:: Your objective ::
Please output exactly the part of the records below that opens with the line containing "iteration of a" and closes with the line containing "[done|apply NoDup_nil_2| |].", both lines included, and nothing else.

====

(* ===== verification/ManagerFacts.v ===== *)
(** What the plugin manager keeps of a call: the event stream protocol, the
    evidence in the store, redaction, and the interface the engine relies on. *)

From Stdlib Require Import Ascii.
From Stdlib Require String.
From S2P Require Import Prelude.
From S2P Require Import Json.
From S2P Require Import GoStd.
From S2P Require Import JsonPlain.
From S2P Require Import Resource.
From S2P Require Import Plan.
From S2P Require Import ActionContract.
From S2P Require Import PluginMapping.
From S2P Require Import FlowCompiler.
From S2P Require Import Db.
From S2P Require Import StoreRuns.
From S2P Require Import StoreResources.
From S2P Require Import StoreOutbox.
From S2P Require Import StorePlugins.
From S2P Require Import StoreStep.
From S2P Require Import StoreAttempts.
From S2P Require Import StoreOps.
From S2P Require Import ServerPagesFacts.
From S2P Require Import EngineNode.
From S2P Require Import EngineReplay.
From S2P Require Import ManagerBind.
From S2P Require Import Redact.
From S2P Require Import ManagerRun.
From S2P Require Import ManagerStream.

Local Open Scope Z_scope.

Section Stream.
Context {cal : Calendar} {dig : Digest} {sha : Sha256} {files : RawLogFiles} (now fresh : Z → string) (a : runArtifact).

Definition attempt_of : attempt_key := (ra_run a, ra_node a, ra_iteration a, ra_attempt a).

(** ** Evidence of one event *)

(** What the evidence of the attempt [key] may change. *)
Record evidence (key : attempt_key) (payloads : string → Prop) (s s' : Db) : Prop := mkEvidence {
  ev_steps : rtc store_step s s';
  ev_own : ∀ k, k ≠ key → db_attempts s' !! k = db_attempts s !! k;
  ev_results : ∀ k, attempt_result <$> db_attempts s' !! k = attempt_result <$> db_attempts s !! k;
  ev_kept : ∀ k row, db_plugin_events s !! k = Some row → db_plugin_events s' !! k = Some row;
  ev_new : ∀ k row, db_plugin_events s' !! k = Some row → db_plugin_events s !! k = Some row ∨ k.1 = key ∧ payloads (pe_payload row) }.
(* ===== verification/EngineInterp.v ===== *)
(** [internal/engine/engine.go], one component: [executePlanNode] runs a node
    through the workflow runtime, [executePlanComponent] runs the nodes of an
    acyclic component once and those of a cyclic one as a bounded queue.

    go-workflows is the parameter [Runtime]: it executes an activity, and it
    selects between a signal channel and a timer.  The boolean that most
    activities return is discarded by the code, so every activity returns a
    [NodeResult].  A wait for events receives finitely many signals before its
    timer fires: [signals] bounds them, and when they are used up the timer
    fires. *)

From Stdlib Require String.
From S2P Require Import Prelude.
From S2P Require Import Json.
From S2P Require Import GoStd.
From S2P Require Import Plan.
From S2P Require Import EngineModel.
From S2P Require Import EngineNode.

Local Open Scope Z_scope.

(** ** The runtime *)

Inductive Activity :=
  | ActExecuteNode (request : NodeRequest) (maxAttempts firstRetryInterval retryTimeout : Z)
  | ActBeginApproval (request : NodeRequest)
  | ActEndApproval (request : NodeRequest) (signal : ApprovalSignal)
  | ActBeginEvent (request : NodeRequest)
  | ActEndEvent (request : NodeRequest) (signal : EventSignal)
  | ActIgnoreEvent (request : NodeRequest) (signal : EventSignal)
  | ActSkipNode (run node : string)
  | ActCancelCalls (run reason : string)
  | ActCompleteRun (run phase : string)
  | ActFailRun (run message : string).

(** [Select] on a channel and a timer: a value, a receive that is not [ok], or
    the timer. *)
Inductive Selected (A : Type) := Received (a : A) | NotOk | Expired.
#[global] Arguments Received {A} a.
#[global] Arguments NotOk {A}.
#[global] Arguments Expired {A}.

Class Runtime (W : Type) := mkRuntime {
  ExecuteActivity : Activity → W → res NodeResult * W;
  (** channel, timer name and timeout *)
  SelectApproval : string → string → Z → W → Selected ApprovalSignal * W;
  SelectEvent : string → string → Z → W → Selected EventSignal * W }.

Definition approvalSignalName (nodeID : string) : string := "approval:" +:+ nodeID.
Definition eventSignalName (nodeID : string) : string := "event:" +:+ nodeID.
Definition parse_or_zero (d : string) : Z := default 0 (time_ParseDuration d).
Definition invalid_duration : Err := ErrMsg "invalid duration".

Section Node.
Context {W : Type} {rt : Runtime W} (signals : nat).

Definition skipPlanNode (run node : string) (w : W) : res unit * W :=
  let '(r, w) := ExecuteActivity (ActSkipNode run node) w in (_ ← r; ok tt, w).

Definition event_error (request : NodeRequest) (what : string) : Err :=
  ErrMsg ("external event node " +:+ pn_id (nq_node request) +:+ what).
Definition eventTimer (request : NodeRequest) : string :=
  "event-timeout-" +:+ pn_id (nq_node request) +:+ "-" +:+ itoa (nq_iteration request).

(** The receive loop: duplicates are recorded and skipped. *)
Fixpoint await_event (fuel : nat) (request : NodeRequest) (timeout : Z) (seen : list string) (w : W)
    : (res NodeResult * list string) * W :=
  match fuel with
  | O => (fail (event_error request " timed out"), seen, w)
  | S fuel =>
      let '(selected, w) := SelectEvent (eventSignalName (pn_id (nq_node request))) (eventTimer request) timeout w in
      match selected with
      | Expired => (fail (event_error request " timed out"), seen, w)
      | NotOk => (fail (event_error request " received an invalid signal"), seen, w)
      | Received signal =>
          if String.eqb (es_providerEventID signal) "" || negb (valid (es_payload signal))
          then (fail (event_error request " received an invalid signal"), seen, w)
          else match parse_object (es_payload signal) with
          | Some (Some _) =>
              if decide (es_providerEventID signal ∈ seen) then
                let '(r, w) := ExecuteActivity (ActIgnoreEvent request signal) w in
                match r with
                | inl e => (fail e, seen, w)
                | inr _ => await_event fuel request timeout seen w
                end
              else
                let '(r, w) := ExecuteActivity (ActEndEvent request signal) w in
                (r, es_providerEventID signal :: seen, w)
          | _ => (fail (event_error request " requires a JSON object payload"), seen, w)
          end
      end
  end.

Definition executeEventNode (request : NodeRequest) (seen : list string) (w : W) : (res NodeResult * list string) * W :=
  let '(r, w) := ExecuteActivity (ActBeginEvent request) w in
  match r with
  | inl e => (fail e, seen, w)
  | inr _ =>
      match time_ParseDuration (pn_timeout (nq_node request)) with
      | None => (fail invalid_duration, seen, w)
      | Some timeout => await_event signals request timeout seen w
      end
  end.

Definition approvalTimer (request : NodeRequest) : string :=
  "approval-timeout-" +:+ pn_id (nq_node request) +:+ "-" +:+ itoa (nq_iteration request).
Definition timed_out : ApprovalSignal := mkApproval "rejected" "approval timed out".

Definition executePlanNode (request : NodeRequest) (seen : list string) (w : W) : (res NodeResult * list string) * W :=
  let node := nq_node request in
  if negb (String.eqb (pn_uses node) "core.approval") && negb (String.eqb (pn_uses node) "core.event") then
    let '(r, w) := ExecuteActivity (ActExecuteNode request (pn_retryLimit node + 1) (parse_or_zero (pn_retryBackoff node))
                                      (parse_or_zero (pn_timeout node))) w in
    (r, seen, w)
  else if String.eqb (pn_uses node) "core.event" then executeEventNode request seen w
  else
    let '(r, w) := ExecuteActivity (ActBeginApproval request) w in
    match r with
    | inl e => (fail e, seen, w)
    | inr _ =>
        match time_ParseDuration (pn_timeout node) with
        | None => (fail invalid_duration, seen, w)
        | Some timeout =>
            let '(selected, w) := SelectApproval (approvalSignalName (pn_id node)) (approvalTimer request) timeout w in
            let signal := match selected with Received s => s | _ => timed_out end in
            let '(r, w) := ExecuteActivity (ActEndApproval request signal) w in
            (r, seen, w)
        end
    end.
End Node.

(** ** Components *)

Record componentResult := mkComponentResult {
  co_edgeActive : list bool; co_outputs : gmap string json; co_rejected : bool; co_errorText : string }.

Definition zero_node : PlanNode := mkPlanNode "" "" "" "" [] 0 "" "" 0 None None [].
Definition model_node (m : componentModel) (id : string) : PlanNode := default zero_node (cm_nodes m !! id).

(** [json.Unmarshal] into an [any] that stays nil on an error. *)
Definition decoded (output : string) : json := default JNull (parse output).

(** Mark the edges whose position was activated. *)
Fixpoint mark_edges (positions : list nat) (activated : list bool) (edgeActive : list bool) : list bool :=
  match positions, activated with
  | e :: positions, a :: activated =>
      mark_edges positions activated (if a : bool then <[e := true]> edgeActive else edgeActive)
  | _, _ => edgeActive
  end.

(** The variables of [executePlanComponent]: what it has recorded, and for a
    cyclic component its queue and visit counts. *)
Record loopState := mkLoop {
  ls_queue : list string; ls_queued : gset string; ls_counts : gmap string Z;
  ls_edgeActive : list bool; ls_outputs : gmap string json; ls_local : gmap string json; ls_seen : list string }.
Inductive loopEnd := LoopDone | LoopRejected | LoopError (text : string).

Section Component.
Context {W : Type} (execute : NodeRequest → list string → W → (res NodeResult * list string) * W)
  (skip : string → string → W → res unit * W).
Context (runUID : string) (plan : ExecutionPlan) (input : string) (m : componentModel).

Definition request_of (id : string) (iteration : Z) (nodes : gmap string json) : NodeRequest :=
  mkRequest runUID (model_node m id) iteration (outgoingEdges m (pn_id (model_node m id)) plan) input nodes.
(** [record]: the output, and the edges the node activated. *)
Definition record_result (id : string) (r : NodeResult) (st : loopState) : loopState :=
  mkLoop (ls_queue st) (ls_queued st) (ls_counts st)
    (mark_edges (outgoing m id) (nr_activated r) (ls_edgeActive st))
    (<[id := decoded (nr_output r)]> (ls_outputs st)) (<[id := decoded (nr_output r)]> (ls_local st)) (ls_seen st).

Fixpoint skip_nodes (ids : list string) (w : W) : res unit * W :=
  match ids with
  | [] => (ok tt, w)
  | id :: ids =>
      let '(r, w) := skip runUID id w in
      match r with inl e => (fail e, w) | inr _ => skip_nodes ids w end
  end.

Definition count (id : string) (st : loopState) : Z := default 0 (ls_counts st !! id).
Definition enqueue (id : string) (st : loopState) : loopState :=
  mkLoop (ls_queue st ++ [id]) ({[id]} ∪ ls_queued st) (ls_counts st) (ls_edgeActive st) (ls_outputs st) (ls_local st) (ls_seen st).

(** The targets inside the component that an execution activated. *)
Fixpoint enqueue_targets (index : nat) (maxIterations : Z) (positions : list nat) (activated : list bool) (st : loopState) : loopState :=
  match positions with
  | [] => st
  | e :: positions =>
      let '(a, activated) := match activated with a :: l => (a, l) | [] => (false, []) end in
      let target := match pl_edges plan !! e with Some edge => pe_to edge | None => "" end in
      let st :=
        if (a : bool) && bool_decide (cm_componentByNode m !! target = Some index)
           && (count target st <? maxIterations) && negb (bool_decide (target ∈ ls_queued st))
        then enqueue target st else st in
      enqueue_targets index maxIterations positions activated st
  end.

(** One iteration per unit of fuel; [None] when it runs out first. *)
Fixpoint component_loop (fuel : nat) (index : nat) (maxIterations : Z) (st : loopState) (w : W) : option (loopState * loopEnd * W) :=
  match ls_queue st with
  | [] => Some (st, LoopDone, w)
  | id :: queue =>
      match fuel with
      | O => None
      | S fuel =>
          let st := mkLoop queue (ls_queued st ∖ {[id]}) (ls_counts st) (ls_edgeActive st) (ls_outputs st) (ls_local st) (ls_seen st) in
          if maxIterations <=? count id st then component_loop fuel index maxIterations st w else
          let iteration := count id st in
          let '(r, seen, w) := execute (request_of id iteration (ls_local st)) (ls_seen st) w in
          let st := mkLoop (ls_queue st) (ls_queued st) (<[id := iteration + 1]> (ls_counts st))
                      (ls_edgeActive st) (ls_outputs st) (ls_local st) seen in
          match r with
          | inl e => Some (st, LoopError (error_text e), w)
          | inr r =>
              let st := record_result id r st in
              if nr_rejected r then Some (st, LoopRejected, w)
              else component_loop fuel index maxIterations (enqueue_targets index maxIterations (outgoing m id) (nr_activated r) st) w
          end
      end
  end.

(** Entry nodes: the targets of the active incoming edges. *)
Fixpoint enqueue_entries (incoming : list nat) (inputEdges : list bool) (st : loopState) : loopState :=
  match incoming with
  | [] => st
  | e :: incoming =>
      let target := match pl_edges plan !! e with Some edge => pe_to edge | None => "" end in
      let st := if default false (inputEdges !! e) && negb (bool_decide (target ∈ ls_queued st)) then enqueue target st else st in
      enqueue_entries incoming inputEdges st
  end.

(** Enough iterations for every node of the component ([component_loop_total]). *)
Definition loop_fuel (c : planComponent) : nat :=
  let n := length (pc_nodes c) in S (n + n * Z.to_nat (pc_maxIterations c) * S n).

Definition empty_result : componentResult :=
  mkComponentResult (replicate (length (pl_edges plan)) false) ∅ false "".
Definition with_error (e : Err) (r : componentResult) : componentResult :=
  mkComponentResult (co_edgeActive r) (co_outputs r) (co_rejected r) (error_text e).

Definition executePlanComponent (index : nat) (active : bool) (inputEdges : list bool) (inputNodes : gmap string json) (w : W)
    : option (componentResult * W) :=
  let c := default (mkComponent [] [] [] false 1) (cm_components m !! index) in
  if negb active then
    let '(r, w) := skip_nodes (pc_nodes c) w in
    Some (match r with inl e => with_error e empty_result | inr _ => empty_result end, w)
  else
  let st := mkLoop [] ∅ ∅ (replicate (length (pl_edges plan)) false) ∅ inputNodes [] in
  if negb (pc_cyclic c) then
    let id := default "" (head (pc_nodes c)) in
    let '(r, _, w) := execute (request_of id 0 inputNodes) [] w in
    Some (match r with
          | inl e => with_error e empty_result
          | inr r => let st := record_result (pn_id (model_node m id)) r st in
                     mkComponentResult (ls_edgeActive st) (ls_outputs st) (nr_rejected r) ""
          end, w)
  else
    let st := enqueue_entries (pc_incoming c) inputEdges st in
    let st := if (length (ls_queue st) =? 0)%nat && (length (pc_incoming c) =? 0)%nat
              then enqueue (default "" (head (pc_nodes c))) st else st in
    '(st, stop, w) ← component_loop (loop_fuel c) index (pc_maxIterations c) st w;
    let result := mkComponentResult (ls_edgeActive st) (ls_outputs st) false "" in
    match stop with
    | LoopError text => Some (mkComponentResult (co_edgeActive result) (co_outputs result) false text, w)
    | LoopRejected => Some (mkComponentResult (co_edgeActive result) (co_outputs result) true "", w)
    | LoopDone =>
        let '(r, w) := skip_nodes (filter (λ id, count id st = 0) (pc_nodes c)) w in
        Some (match r with inl e => with_error e result | inr _ => result end, w)
    end.
End Component.
(** Whatever the activities return, a component executes nodes of its own, each
    iteration of a node at most once and below the loop bound. *)
Lemma component_executions index c active inputEdges inputNodes w log0 r w' log' :
  buildComponentModel plan = inr m → cm_components m !! index = Some c → pc_nodes c ≠ [] →
  executePlanComponent (logged execute) (logged_skip skip) run plan input m index active inputEdges inputNodes (w, log0)
    = Some (r, (w', log')) →
  ∃ new, log' = log0 ++ new ∧ NoDup new ∧
    ∀ id i, (id, i) ∈ new → id ∈ pc_nodes c ∧ 0 ≤ i < pc_maxIterations c.
Proof.
  intros Hm Ec Hne Hr. pose proof (buildComponentModel_shape _ _ Hm) as Hs.
  pose proof (sh_bound _ _ _ Hs _ _ Ec) as Hb.
  assert (∀ id, cm_componentByNode m !! id = Some index → id ∈ pc_nodes c) as Hmem.
  { intros id Hid. destruct (sh_member _ _ _ Hs _ _ Hid) as (c'&?&?). by simplify_eq. }
  assert (∀ id, id ∈ pc_nodes c → pn_id (model_node m id) = id) as Hnames.
  { intros id Hid. eapply buildComponentModel_known; [done|]. unfold component_nodes. by rewrite Ec. }
  unfold executePlanComponent in Hr. rewrite Ec in Hr. simpl in Hr. cbv zeta in Hr. destruct active; simpl in Hr.
  2:{ pose proof (skip_nodes_log (pc_nodes c) (w, log0)) as Hl. destruct (skip_nodes _ _ _ _) as [? [w1 l1]].
      injection Hr as _ _ <-. simpl in Hl. exists []. rewrite app_nil_r. split_and!; [done|apply NoDup_nil_2|].
      intros id i Hin. by apply elem_of_nil in Hin. }
  destruct (pc_cyclic c) eqn:Ecy; simpl in Hr.
  - destruct (loop_start plan m index c inputEdges inputNodes Hm Ec Ecy) as [H0 Hz].
    match type of Hr with context [component_loop _ _ _ _ _ _ _ _ ?x _] => set (st0 := x) in * end.
    change (loop_ok c st0) in H0. change (ls_counts st0 = ∅) in Hz.
    destruct (component_loop _ _ _ _ _ _ _ _ _ _) as [[[st stop] w1]|] eqn:El; [|done].
    apply (component_loop_trace _ _ _ _ _ _ _ Hmem Hnames log0) in El as [(new&Ew&Hnd&Hin&Hin') Hc]; [|done|].
    2:{ exists []. rewrite app_nil_r. split_and!; [done|apply NoDup_nil_2| |].
        - intros id i. unfold count. rewrite Hz, lookup_empty. simpl. split; [intros Hx; by apply elem_of_nil in Hx|lia].
        - intros id i Hx. by apply elem_of_nil in Hx. }
    exists new. assert (log' = w1.2) as ->.
    { simpl in Hr. destruct stop; [|by injection Hr as _ ->|by injection Hr as _ ->].
      pose proof (skip_nodes_log (filter (λ id, count id st = 0) (pc_nodes c)) w1) as Hl.
      destruct (skip_nodes _ _ _ _) as [? w2]. simpl in Hl. injection Hr as _ ->. done. }
    split_and!; [done|done|]. intros id i Hx. split; [by eapply Hin'|]. apply Hin in Hx. specialize (Hc id). lia.
  - assert (log' = log0 ++ [(pn_id (model_node m (default "" (head (pc_nodes c)))), 0)]) as ->.
    { unfold logged in Hr. simpl in Hr. destruct (execute _ _ _) as [[[e|nr] seen] w1]; simpl in Hr; congruence. }
    exists [(pn_id (model_node m (default "" (head (pc_nodes c)))), 0)].
    destruct (pc_nodes c) as [|x l]; [done|]. simpl. rewrite Hnames by left.
    split_and!; [done|apply NoDup_singleton|]. intros id i Hx. apply list_elem_of_singleton in Hx. simplify_eq. split; [left|lia].
Qed.
End ComponentTrace.
(* ===== verification/PropertiesServer.v ===== *)
(** The properties of the reference resolver and of the server's resource
    listing, each with a witness. *)

From Stdlib Require Import Ascii.
From Stdlib Require String.
From S2P Require Import Prelude.
From S2P Require Import Json.
From S2P Require Import GoStd.
From S2P Require Import Resource.
From S2P Require Import Plan.
From S2P Require Import ActionContract.
From S2P Require Import PluginMapping.
From S2P Require Import References.
From S2P Require Import FlowCompiler.
From S2P Require Import Db.
From S2P Require Import StoreRuns.
From S2P Require Import StoreResources.
From S2P Require Import StoreStep.
From S2P Require Import StoreWatch.
From S2P Require Import StoreOps.
From S2P Require Import ServerPages.
From S2P Require Import ServerPagesFacts.
From S2P Require Import Samples.

Local Open Scope Z_scope.

(** ** References *)

Definition signal_trigger (node : string) : Document :=
  mkDocument APIVersion (mkMeta "button" "default" "" 0 0 ∅)
    (SpecTrigger (mkTriggerSpec "deploy" None None None (Some (mkProvider "github" "issues" [])) (Some (mkDelivery "signal" node)))) [].
Definition store_lookup (s : Db) : Lookup := λ kind namespace name, result (Get kind namespace name) s.
Definition any_provider : ProviderValidator := λ _ _ _ _, [].

(** C17. Reference resolution.  A decoded resource has no diagnostics exactly when
    everything it names resolves — the Flow, the [core.event] node a signal is
    delivered to, the secrets and the provider configuration — and the Ready
    condition says so: it is [True/ReferencesResolved] in exactly that case, and
    [False] exactly when a diagnostic is an error. *)
Theorem ready_iff_references_resolve {cal : Calendar} get validate document :
  well_formed document →
  let diagnostics := Diagnostics (mkResolver (Some get) (Some validate)) document in
  (diagnostics = [] ↔ resolves get validate (m_namespace (doc_meta document)) (doc_spec document)) ∧
  ((readiness diagnostics).1 = ("True", "ReferencesResolved") ↔
     resolves get validate (m_namespace (doc_meta document)) (doc_spec document)) ∧
  ((readiness diagnostics).1.1 = "False" ↔ HasErrors diagnostics = true).
Proof.
  intros Hw diagnostics. pose proof (Diagnostics_nil get validate document Hw) as H. fold diagnostics in H.
  split_and!; [done|rewrite <- H; apply readiness_resolved|apply readiness_false].
Qed.

(** A signal Trigger of a stored Flow, with and without its event node. *)
Definition event_flow : Document :=
  mkDocument APIVersion (mkMeta "deploy" "default" "" 0 0 ∅)
    (SpecFlow (mkFlowSpec [] [] (mkPolicies "" 0) [mkNode "pressed" "" "core.event" [] None "" None] [])) [].
Definition with_flow : Db := commit (Apply event_flow no_options "flow-uid" "request-1" t0) empty_db.

Lemma ready_iff_references_resolve_witness :
  resolves (store_lookup with_flow) any_provider "default" (doc_spec (signal_trigger "pressed")) ∧
  ¬ resolves (store_lookup with_flow) any_provider "default" (doc_spec (signal_trigger "released")).
Proof.
  split.
  - apply (ready_iff_references_resolve (store_lookup with_flow) any_provider (signal_trigger "pressed")); vm_compute; reflexivity.
  - intros H. apply (ready_iff_references_resolve (store_lookup with_flow) any_provider (signal_trigger "released") eq_refl) in H.
    vm_compute in H. discriminate H.
Defined.

(** ** Pages *)

(** A digest of the right shape. *)
#[local] Instance constant_sha : Sha256 := λ _, implode (replicate 64 "0"%char).
Lemma constant_sha_hex : hex_digest constant_sha.
Proof. intros s. by vm_compute. Qed.

Definition secret (name : string) : Document :=
  mkDocument APIVersion (mkMeta name "default" "" 0 0 ∅) (SpecSecretRef (mkSecretRef "env" "TOKEN")) [].
Definition put (name : string) (s : Db) : Db := commit (Apply (secret name) no_options (name +:+ "-uid") (name +:+ "-request") t0) s.
Definition three_secrets : Db := put "b" (put "a" (put "c" empty_db)).
Definition secrets_request : ListRequest := mkListRequest "SecretRef" "" ∅ 1 "".

Lemma served_put name s a : DecodeStrict (secret name) = inr (secret name) →
  result (Apply (secret name) no_options (name +:+ "-uid") (name +:+ "-request") t0) s = inr a → served s (put name s).
Proof. intros Hd H. exact (served_apply _ _ _ _ _ _ _ _ _ Hd (commit_inr _ _ _ H)). Qed.
Lemma served_three : rtc served empty_db three_secrets.
Proof.
  apply (rtc_l _ _ (put "c" empty_db)); [eapply (served_put "c"); vm_compute; reflexivity|].
  apply (rtc_l _ _ (put "a" (put "c" empty_db))); [eapply (served_put "a"); vm_compute; reflexivity|].
  apply rtc_once. eapply (served_put "b"); vm_compute; reflexivity.
Qed.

====

:: Answer for the task ::
    iteration of a node at most once and below the loop bound. *)
Lemma component_executions index c active inputEdges inputNodes w log0 r w' log' :
  buildComponentModel plan = inr m → cm_components m !! index = Some c → pc_nodes c ≠ [] →
  executePlanComponent (logged execute) (logged_skip skip) run plan input m index active inputEdges inputNodes (w, log0)
    = Some (r, (w', log')) →
  ∃ new, log' = log0 ++ new ∧ NoDup new ∧
    ∀ id i, (id, i) ∈ new → id ∈ pc_nodes c ∧ 0 ≤ i < pc_maxIterations c.
Proof.
  intros Hm Ec Hne Hr. pose proof (buildComponentModel_shape _ _ Hm) as Hs.
  pose proof (sh_bound _ _ _ Hs _ _ Ec) as Hb.
  assert (∀ id, cm_componentByNode m !! id = Some index → id ∈ pc_nodes c) as Hmem.
  { intros id Hid. destruct (sh_member _ _ _ Hs _ _ Hid) as (c'&?&?). by simplify_eq. }
  assert (∀ id, id ∈ pc_nodes c → pn_id (model_node m id) = id) as Hnames.
  { intros id Hid. eapply buildComponentModel_known; [done|]. unfold component_nodes. by rewrite Ec. }
  unfold executePlanComponent in Hr. rewrite Ec in Hr. simpl in Hr. cbv zeta in Hr. destruct active; simpl in Hr.
  2:{ pose proof (skip_nodes_log (pc_nodes c) (w, log0)) as Hl. destruct (skip_nodes _ _ _ _) as [? [w1 l1]].
      injection Hr as _ _ <-. simpl in Hl. exists []. rewrite app_nil_r. split_and!; [done|apply NoDup_nil_2|].
      intros id i Hin. by apply elem_of_nil in Hin. }
  destruct (pc_cyclic c) eqn:Ecy; simpl in Hr.
  - destruct (loop_start plan m index c inputEdges inputNodes Hm Ec Ecy) as [H0 Hz].
    match type of Hr with context [component_loop _ _ _ _ _ _ _ _ ?x _] => set (st0 := x) in * end.
    change (loop_ok c st0) in H0. change (ls_counts st0 = ∅) in Hz.
    destruct (component_loop _ _ _ _ _ _ _ _ _ _) as [[[st stop] w1]|] eqn:El; [|done].
    apply (component_loop_trace _ _ _ _ _ _ _ Hmem Hnames log0) in El as [(new&Ew&Hnd&Hin&Hin') Hc]; [|done|].
    2:{ exists []. rewrite app_nil_r. split_and!; [done|apply NoDup_nil_2| |].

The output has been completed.